Recently, the cybersecurity firm Trend Micro disclosed an attack campaign carried out by the Chinese hacker group APT41, specifically Earth Longzhi, which primarily targets countries and enterprises in the Asian region. The targeted countries include Taiwan, Thailand, the Philippines, and Fiji. The group is known for abusing Microsoft Defender’s executable to perform DLL sideloading and utilizing a technique called Bring Your Own Vulnerable Driver (BYOVD). They exploit vulnerabilities in the driver zamguard64.sys to disable antivirus software and carry out their attacks. This campaign highlights the need for increased vigilance and enhanced security measures to protect against such sophisticated cyber threats in the affected regions.

It’s worth noting that the group also utilized the Stack Rumbling attack technique, injecting it into the Image File Execution Options (IFEO) mechanism. The objective was to trigger a memory overflow in antivirus software, causing it to experience a Denial of Service (DoS) and rendering it non-functional.

This attack technique poses significant challenges to the cybersecurity posture of businesses and organizations, especially those that heavily rely on antivirus software such as Microsoft Defender. In response to such attacks, cybersecurity experts recommend implementing multi-layered security measures, including timely software patching, strengthening network security monitoring, and implementing encryption measures, to reduce the risk of being targeted by these attacks.

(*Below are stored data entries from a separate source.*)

(** The messages of the definition text, lines 1930 to 2077. *)
Definition messages_route_policy : list (pystr * json) :=
  [ ("route-policy.native-entry-collision", jmessage "inexpressible-on-ned"
      "This entry shares a native policy target with the related earlier entry. The entries cannot share that target without losing intent. Use separate native policy entries.")
  ; ("route-policy.metadata-intent-conflict", jmessage "inexpressible-on-ned"
      "Preserved vendor metadata disagrees with the current entry intent. This native path would omit or override a requested match, action or set. Remove the stale metadata or update the entry before applying.")
  ; ("route-policy.ned-unsupported", jmessage "inexpressible-on-ned"
      "The route-policy writer has no handler for this device NED.")
  ; ("route-policy.nx-deferred", jmessage "inexpressible-on-ned"
      "The NX route-policy writer is deferred. Record and verify a non-empty native policy before enabling writes.")
  ; ("route-policy.condition-tree-unsupported", jmessage "inexpressible-on-ned"
      "This NED has no boolean match-condition tree. Remove the tree or use IOS-XR.")
  ; ("route-policy.deny-entry-unsupported", jmessage "inexpressible-on-ned"
      "This NED models policy lists as membership sets and cannot express a deny entry.")
  ; ("route-policy.write-home-absent", jmessage "inexpressible-on-ned"
      "The NED has no native list at this policy write target.")
  ; ("route-policy.reserved-policy-name", jmessage "ownership-conflict"
      "The policy name is reserved for the redistribution policies authored by BGP, IS-IS and OSPF.")
  ; ("route-policy.named-entry-unsupported", jmessage "inexpressible-on-ned"
      "The SR OS policy uses named entries. This writer supports numbered entries only.")
  ; ("route-policy.policy-state-unreadable", jmessage "unreadable-state"
      "The existing policy entry style cannot be read.")
  ; ("route-policy.native-home-unreadable", jmessage "unreadable-state"
      "The occupancy of a native policy list cannot be read.")
  ; ("route-policy.native-home-conflict", jmessage "ownership-conflict"
      "The policy list name already occupies a conflicting native home. Resolve the name conflict first.")
  ; ("route-policy.json-invalid", jmessage "invalid-value"
      "The policy JSON must be a valid object. Repair the match or set JSON before applying it.")
  ; ("route-policy.integer-invalid", jmessage "invalid-value"
      "The policy value must be an integer.")
  ; ("route-policy.metric-op-invalid", jmessage "invalid-value"
      "The relative metric operator must be + or -. An absolute metric cannot replace a relative operation.")
  ; ("route-policy.metric-op-missing-value", jmessage "invalid-value"
      "The relative metric operator has no metric magnitude. Supply the magnitude or remove the operator.")
  ; ("route-policy.foreign-marker-unsupported", jmessage "inexpressible-on-ned"
      "The policy entry carries vendor-specific behavior this writer cannot preserve.")
  ; ("route-policy.ios-egp-asn-stale", jmessage "invalid-value"
      "An IOS EGP ASN carrier requires canonical origin egp. Remove the stale carrier for another origin.")
  ; ("route-policy.ios-egp-asn-missing", jmessage "inexpressible-on-ned"
      "IOS EGP origin requires its native ASN carrier.")
  ; ("route-policy.ios-egp-asn-invalid", jmessage "invalid-value"
      "The IOS EGP ASN must be a decimal uint32.")
  ; ("route-policy.ios-community-mixed-kind", jmessage "inexpressible-on-ned"
      "An IOS community list cannot combine well-known keywords with regular expressions under one name. Split it into separate lists.")
  ; ("route-policy.ios-match-unsupported", jmessage "inexpressible-on-ned"
      "The IOS route-map cannot render every match or preserve the entry flow. Remove the unsupported construct or use a NED that supports it.")
  ; ("route-policy.ios-composite-metric", jmessage "unreadable-state"
      "The device carries a composite IOS metric. A scalar metric cannot represent or replace it.")
  ; ("route-policy.ios-deny-continue-conflict", jmessage "invalid-value"
      "An IOS deny clause terminates evaluation and cannot also continue to another clause.")
  ; ("route-policy.ios-community-reference-absent", jmessage "target-not-found"
      "IOS sets literal community values. The referenced community list is absent from the intent and cannot be expanded.")
  ; ("route-policy.ios-community-reference-unexpandable", jmessage "inexpressible-on-ned"
      "IOS cannot expand this community list into literal set values. It is empty or contains denied, regex, extended or large community members.")
  ; ("route-policy.xr-match-unsupported", jmessage "inexpressible-on-ned"
      "The policy match has no IOS-XR RPL form. Rendering the entry would drop a match condition.")
  ; ("route-policy.xr-unmapped-statements", jmessage "inexpressible-on-ned"
      "The policy contains IOS-XR statements that cannot survive a structured render. Preserve the original body or model those statements.")
  ; ("route-policy.condition-invalid", jmessage "invalid-value"
      "The match-condition tree is malformed or contains a leaf without an IOS-XR RPL form.")
  ; ("route-policy.xr-match-value-invalid", jmessage "invalid-value"
      "IOS-XR compares this policy attribute as an integer. Every match value must be an integer.")
  ; ("route-policy.xr-community-literal-unsupported", jmessage "inexpressible-on-ned"
      "IOS-XR community set operations require set names. Define the literal community values in a set and reference its name.")
  ; ("route-policy.xr-community-empty", jmessage "target-not-found"
      "No IOS-XR community set was created for this list. Its members have no supported native set form.")
  ; ("route-policy.xr-color-literal-unsupported", jmessage "inexpressible-on-ned"
      "IOS-XR requires an opaque extcommunity set name. A literal color has no supported set operation.")
  ; ("route-policy.junos-as-path-multi-pattern", jmessage "inexpressible-on-ned"
      "A Junos as-path holds one regex. Use one pattern per as-path object.")
  ; ("route-policy.junos-match-unsupported", jmessage "inexpressible-on-ned"
      "The Junos term cannot render every match or preserve the entry flow.")
  ; ("route-policy.junos-terminal-next-conflict", jmessage "invalid-value"
      "A Junos term cannot carry both a terminal disposition and next term or next policy.")
  ; ("route-policy.junos-community-literal-unsupported", jmessage "inexpressible-on-ned"
      "Junos community actions require a community object name. Define the literal values in an object first.") ].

The attacks carried out by APT41 organization pose a significant threat to countries and businesses in the Asian region, and the Stack Rumbling attack technique targeting antivirus software further exacerbates the cybersecurity challenges faced by enterprises and organizations. Strengthening their own cybersecurity measures, including regular updates of antivirus software and drivers, encrypting sensitive information, restricting network access, and implementing multi-factor authentication, is essential for businesses and organizations to counter such attacks. Additionally, enhancing international cybersecurity cooperation and intelligence sharing is also crucial in dealing with APT41 and similar hacker organizations. Only through collaborative efforts can we effectively safeguard the security and stability of the internet world.